__About this exercise__
Please reproduce verbatim the lines below, from the first through the one with "(** C5: when".

Dataset entries:
Lemma student_fields_copied u email sd skills k :
  In k copied -> student_fields u email sd skills !! k = sd !! k.
Proof.
  simpl. intros Hk.
  repeat (destruct Hk as [<-|Hk]; [read_field; now destruct (sd !! _)|]).
  contradiction.
Qed.

Lemma new_profile_lookup e d0 st k :
  k <> "_id" -> k <> "createdAt" -> k <> "updatedAt" ->
  new_profile e d0 st !! k = d0 !! k.
Proof.
  intros Hk1 Hk2 Hk3. unfold new_profile. rewrite lookup_insert_ne by done.
  apply apply_defaults_other. intros p Hp.
  apply list_elem_of_In in Hp. simpl in Hp.
  repeat (destruct Hp as [Hp|Hp]; [injection Hp as <- <-; try reflexivity; congruence|]).
  contradiction.
Qed.

Lemma split_skills_inv v skills :
  split_skills v = inr skills ->
  exists s, v = Some (VStr s) /\ skills = filter truthy (trim <$> split "," s).
Proof. destruct v as [[]|]; simpl; intros; simplify_eq. eauto. Qed.




(** ** Reading a profile *)

Lemma has_id_ref k i d : has_id k i d = true <-> ref k d = Some i.
Proof.
  unfold has_id, ref. destruct (d !! k) as [[]|]; try (split; discriminate).
  rewrite N.eqb_eq. split; [now intros -> | now intros [= ->]].
Qed.

Lemma getStudent_found e a st d :
  fails e OpStudentFindOne = false ->
  find (has_id "userId" a) (students st) = Some d ->
  getStudent e a st = (reply 200 (StudentOk d), st).
Proof.
  intros Hok Hf. unfold getStudent, try_catch, bind, Student_findOne.
  now rewrite Hok, Hf.
Qed.

Lemma getStudent_none e a st :
  fails e OpStudentFindOne = false ->
  Forall (fun d => ref "userId" d <> Some a) (students st) ->
  getStudent e a st = (fail_with 404 "Student not found", st).
Proof.
  intros Hok Hall. unfold getStudent, try_catch, bind, Student_findOne.
  rewrite Hok. destruct (find _ _) as [d|] eqn:Hf; [|reflexivity].
  apply find_some in Hf as [Hin Hid]. apply has_id_ref in Hid.
  rewrite Forall_forall in Hall. apply list_elem_of_In in Hin.
  now destruct (Hall d Hin).
Qed.

(** ** The orphaned account *)

Lemma profile_step_fails_keeps e u email sd st ex st' :
  profile_step e u email sd st = (inl ex, st') -> st' = st.
Proof.
  unfold profile_step. destruct (split_skills _); [now intros [= _ ->]|].
  intros Hsc. apply Student_create_inv in Hsc as [(? & _ & ->)|(? & _ & _ & _ & ? & _)];
    [reflexivity | discriminate].
Qed.

(** C5: when the account is created and the profile step then throws,
    [register] answers 500 "Registration failed" and the account stays:
    the store is the old one plus that account, no profile is linked to
    it, and registering the same email again is refused as taken. *)
Theorem register_orphans_account e body email plain st ex st1 :
  consistent st ->
  fails e OpUserFindOne = false -> fails e OpUserCreate = false ->
  body !! "email" = Some (VStr email) ->
  body !! "password" = Some (VStr plain) ->
  account_with email st = None ->
  let u := new_account e email plain st in
  profile_step e u (Some (VStr email)) (studentData_of body) (with_account u st)
    = (inl ex, st1) ->
  let st' := with_account u st in
  register e body st = (fail_with 500 "Registration failed", st') /\
  users st' = users st ++ [u] /\ students st' = students st /\
  (forall e2, fails e2 OpStudentFindOne = false ->
     getStudent e2 (u_id u) st' = (fail_with 404 "Student not found", st')) /\
  (forall e2 body2, fails e2 OpUserFindOne = false ->
     body2 !! "email" = Some (VStr email) ->
     register e2 body2 st' = (fail_with 400 "Email already registered", st')).
Proof.
  intros Hcons Hf1 Hf2 He Hp Hno u Hstep st'.
  split; [|split; [reflexivity|split; [reflexivity|split]]].
  - rewrite (register_profile_step e body email plain st) by assumption.
    fold u. fold st'. unfold profile_step in Hstep. fold st' in Hstep.
    destruct (split_skills _) as [ex'|skills]; [reflexivity|].
    rewrite Hstep.
    apply Student_create_inv in Hstep as [(? & _ & ->)|(? & _ & _ & _ & ? & _)];
      [reflexivity | discriminate].
  - intros e2 Hok. apply getStudent_none; [assumption|].
    unfold st', with_account. simpl.
    eapply Forall_impl; [apply (links_known st Hcons)|].
    intros d Hd Heq. specialize (Hd _ Heq). lia.
  - intros e2 body2 Hok He2.
    destruct (account_with_exists email st' u) as [w Hw].
    + unfold st', with_account. simpl. apply elem_of_app. right. now left.
    + reflexivity.
    + now apply (register_taken e2 body2 email st' w).
Qed.

(** ** Updating a profile *)

Lemma fmap_replace_first {A B} (f : A -> B) (p : A -> bool) (y x : A) (l : list A) :
  find p l = Some x -> f y = f x ->
  f <$> replace_first p y l = f <$> l.
Proof.
  induction l as [|z l IH]; cbn [find replace_first]; [discriminate|].
  destruct (p z); intros Hf Hy.
  - simplify_eq. rewrite !fmap_cons. now rewrite Hy.
  - rewrite !fmap_cons. now rewrite IH.
Qed.

Lemma plain_updatedAt e body : plain body -> plain (<["updatedAt" := VDate (now e)]> body).
Proof. intros Hp. now apply map_Forall_insert_2. Qed.




(** C8 (as the code has it): an update whose body is of plain property
    names and has no [createdAt] leaves the [createdAt] of every stored
    profile as it was, whatever the outcome of the request. *)
Theorem updateStudent_keeps_createdAt e userId body st :
  plain body ->
  body !! "createdAt" = None ->
  (fun d : obj => d !! "createdAt") <$> students (snd (updateStudent e userId body st)) =
  (fun d : obj => d !! "createdAt") <$> students st.
Proof.
  intros Hp Hnone. unfold updateStudent, try_catch, bind, Student_findOneAndUpdate.
  unfold prepare_update.
  destruct (decide (plain _)) as [_|Hnp]; [|destruct Hnp; now apply plain_updatedAt].
  destruct (cast_doc studentPaths _) as [set|] eqn:Hc; [|reflexivity].
  destruct (fails e OpStudentFindOneAndUpdate); [reflexivity|].
  destruct (find _ _) as [d|] eqn:Hf; [|reflexivity].
  destruct (keeps_id set d); [|reflexivity]. simpl.
  apply (fmap_replace_first _ _ _ d); [assumption|].
  apply lookup_union_r.
  rewrite (cast_doc_lookup studentPaths _ set "createdAt" (path SDate false true)
             studentPaths_NoDup Hc) by (apply list_elem_of_In; simpl; tauto).
  now rewrite lookup_insert_ne, Hnone.
Qed.

(** ** Deleting a student *)

Section RemoveFirst.
Context {A B : Type} (g : A -> option B) (p : A -> bool).


Lemma remove_first_Forall (P : A -> Prop) l :
  Forall P l -> Forall P (remove_first p l).
Proof.
  induction 1 as [|x l Hx Hl IH]; simpl; [constructor|].
  destruct (p x); [assumption | now constructor].
Qed.

Lemma omap_cons_NoDup x l :
  NoDup (omap g (x :: l)) ->
  NoDup (omap g l) /\ forall b, g x = Some b -> b ∉ omap g l.
Proof.
  simpl. destruct (g x) as [b|].
  - intros Hnd. apply NoDup_cons in Hnd as [Hb Hnd].
    split; [assumption|]. now intros ? [= <-].
  - intros Hnd. split; [assumption | discriminate].
Qed.

Lemma remove_first_NoDup l :
  NoDup (omap g l) -> NoDup (omap g (remove_first p l)).
Proof.
  induction l as [|x l IH]; [trivial|].
  intros Hnd. destruct (omap_cons_NoDup x l Hnd) as [Hl Hx].
  cbn [remove_first]. destruct (p x); [assumption|].
  simpl in *. destruct (g x) as [b|]; [|auto].
  apply NoDup_cons. split; [|auto].
  intros Hin. apply (Hx b eq_refl).
  apply list_elem_of_omap in Hin as (y & Hy & Hgy).
  apply list_elem_of_omap. exists y. split; [|assumption].
  clear -Hy. induction l as [|z l IHl]; simpl in Hy; [inversion Hy|].
  destruct (p z); [now right|].
  apply elem_of_cons in Hy as [->|Hy]; [now left | right; auto].
Qed.

(** Once the record a lookup found is removed, no record is left with
    its key. *)
Lemma remove_first_gone l x a :
  NoDup (omap g l) -> find p l = Some x -> g x = Some a ->
  Forall (fun y => g y <> Some a) (remove_first p l).
Proof.
  induction l as [|z l IH]; [discriminate|].
  intros Hnd Hf Hg. destruct (omap_cons_NoDup z l Hnd) as [Hl Hz].
  cbn [find remove_first] in *. destruct (p z) eqn:Hpz.
  - simplify_eq. apply Forall_forall. intros y Hy Hgy.
    apply (Hz a Hg). apply list_elem_of_omap. eauto.
  - constructor; [|auto].
    intros Hgz. apply (Hz a Hgz). apply list_elem_of_omap.
    exists x. split; [|assumption].
    apply find_some in Hf as [Hin _]. now apply list_elem_of_In.
Qed.

End RemoveFirst.

Lemma deleteStudent_unfold e studentId st :
  fails e OpStudentFindById = false ->
  deleteStudent e studentId st =
    match find (has_id "_id" studentId) (students st) with
    | None => (fail_with 404 "Student not found", st)
    | Some d =>
        if fails e OpUserFindByIdAndDelete then (fail_with 500 "Delete failed", st)
        else
          let st1 := match d !! "userId" with
                     | Some (VId a) => without_account a st
                     | _ => st
                     end in
          if fails e OpStudentFindByIdAndDelete
          then (fail_with 500 "Delete failed", st1)
          else (reply 200 Done, without_profile studentId st1)
    end.
Proof.
  intros Hok.
  unfold deleteStudent, try_catch, bind, Student_findById, User_findByIdAndDelete,
    Student_findByIdAndDelete.
  rewrite Hok. destruct (find _ _) as [d|]; [|reflexivity].
  destruct (fails e OpUserFindByIdAndDelete); [reflexivity|].
  destruct (d !! "userId") as [[]|]; destruct (fails e OpStudentFindByIdAndDelete);
    reflexivity.
Qed.


(** ** The data model is kept *)

Lemma consistent_empty : consistent empty_db.
Proof. split; simpl; constructor. Qed.

Lemma consistent_with_account u st :
  consistent st -> u_id u = next_id st -> consistent (with_account u st).
Proof.
  intros [Hk Hu Hpk Hpu Hl Ho] Hid. split; simpl; try assumption.
  - apply Forall_app. split.
    + eapply Forall_impl; [exact Hk|]. simpl. intros; lia.
    + constructor; [lia | constructor].
  - rewrite fmap_app. apply NoDup_app. split; [assumption|]. split.
    + intros i Hin Hin'. apply list_elem_of_fmap in Hin as (w & -> & Hw).
      rewrite Forall_forall in Hk. specialize (Hk w Hw). simpl in Hin'.
      apply list_elem_of_singleton in Hin'. lia.
    + simpl. apply NoDup_singleton.
  - eapply Forall_impl; [exact Hpk|]. simpl. intros d (i & ? & ?). exists i. split; [easy|lia].
  - eapply Forall_impl; [exact Hl|]. simpl. intros d Hd a Ha. specialize (Hd a Ha). lia.
Qed.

__Answer to this task__
Lemma student_fields_copied u email sd skills k :
  In k copied -> student_fields u email sd skills !! k = sd !! k.
Proof.
  simpl. intros Hk.
  repeat (destruct Hk as [<-|Hk]; [read_field; now destruct (sd !! _)|]).
  contradiction.
Qed.

Lemma new_profile_lookup e d0 st k :
  k <> "_id" -> k <> "createdAt" -> k <> "updatedAt" ->
  new_profile e d0 st !! k = d0 !! k.
Proof.
  intros Hk1 Hk2 Hk3. unfold new_profile. rewrite lookup_insert_ne by done.
  apply apply_defaults_other. intros p Hp.
  apply list_elem_of_In in Hp. simpl in Hp.
  repeat (destruct Hp as [Hp|Hp]; [injection Hp as <- <-; try reflexivity; congruence|]).
  contradiction.
Qed.

Lemma split_skills_inv v skills :
  split_skills v = inr skills ->
  exists s, v = Some (VStr s) /\ skills = filter truthy (trim <$> split "," s).
Proof. destruct v as [[]|]; simpl; intros; simplify_eq. eauto. Qed.




(** ** Reading a profile *)

Lemma has_id_ref k i d : has_id k i d = true <-> ref k d = Some i.
Proof.
  unfold has_id, ref. destruct (d !! k) as [[]|]; try (split; discriminate).
  rewrite N.eqb_eq. split; [now intros -> | now intros [= ->]].
Qed.

Lemma getStudent_found e a st d :
  fails e OpStudentFindOne = false ->
  find (has_id "userId" a) (students st) = Some d ->
  getStudent e a st = (reply 200 (StudentOk d), st).
Proof.
  intros Hok Hf. unfold getStudent, try_catch, bind, Student_findOne.
  now rewrite Hok, Hf.
Qed.

Lemma getStudent_none e a st :
  fails e OpStudentFindOne = false ->
  Forall (fun d => ref "userId" d <> Some a) (students st) ->
  getStudent e a st = (fail_with 404 "Student not found", st).
Proof.
  intros Hok Hall. unfold getStudent, try_catch, bind, Student_findOne.
  rewrite Hok. destruct (find _ _) as [d|] eqn:Hf; [|reflexivity].
  apply find_some in Hf as [Hin Hid]. apply has_id_ref in Hid.
  rewrite Forall_forall in Hall. apply list_elem_of_In in Hin.
  now destruct (Hall d Hin).
Qed.

(** ** The orphaned account *)

Lemma profile_step_fails_keeps e u email sd st ex st' :
  profile_step e u email sd st = (inl ex, st') -> st' = st.
Proof.
  unfold profile_step. destruct (split_skills _); [now intros [= _ ->]|].
  intros Hsc. apply Student_create_inv in Hsc as [(? & _ & ->)|(? & _ & _ & _ & ? & _)];
    [reflexivity | discriminate].
Qed.

(** C5: when the account is created and the profile step then throws,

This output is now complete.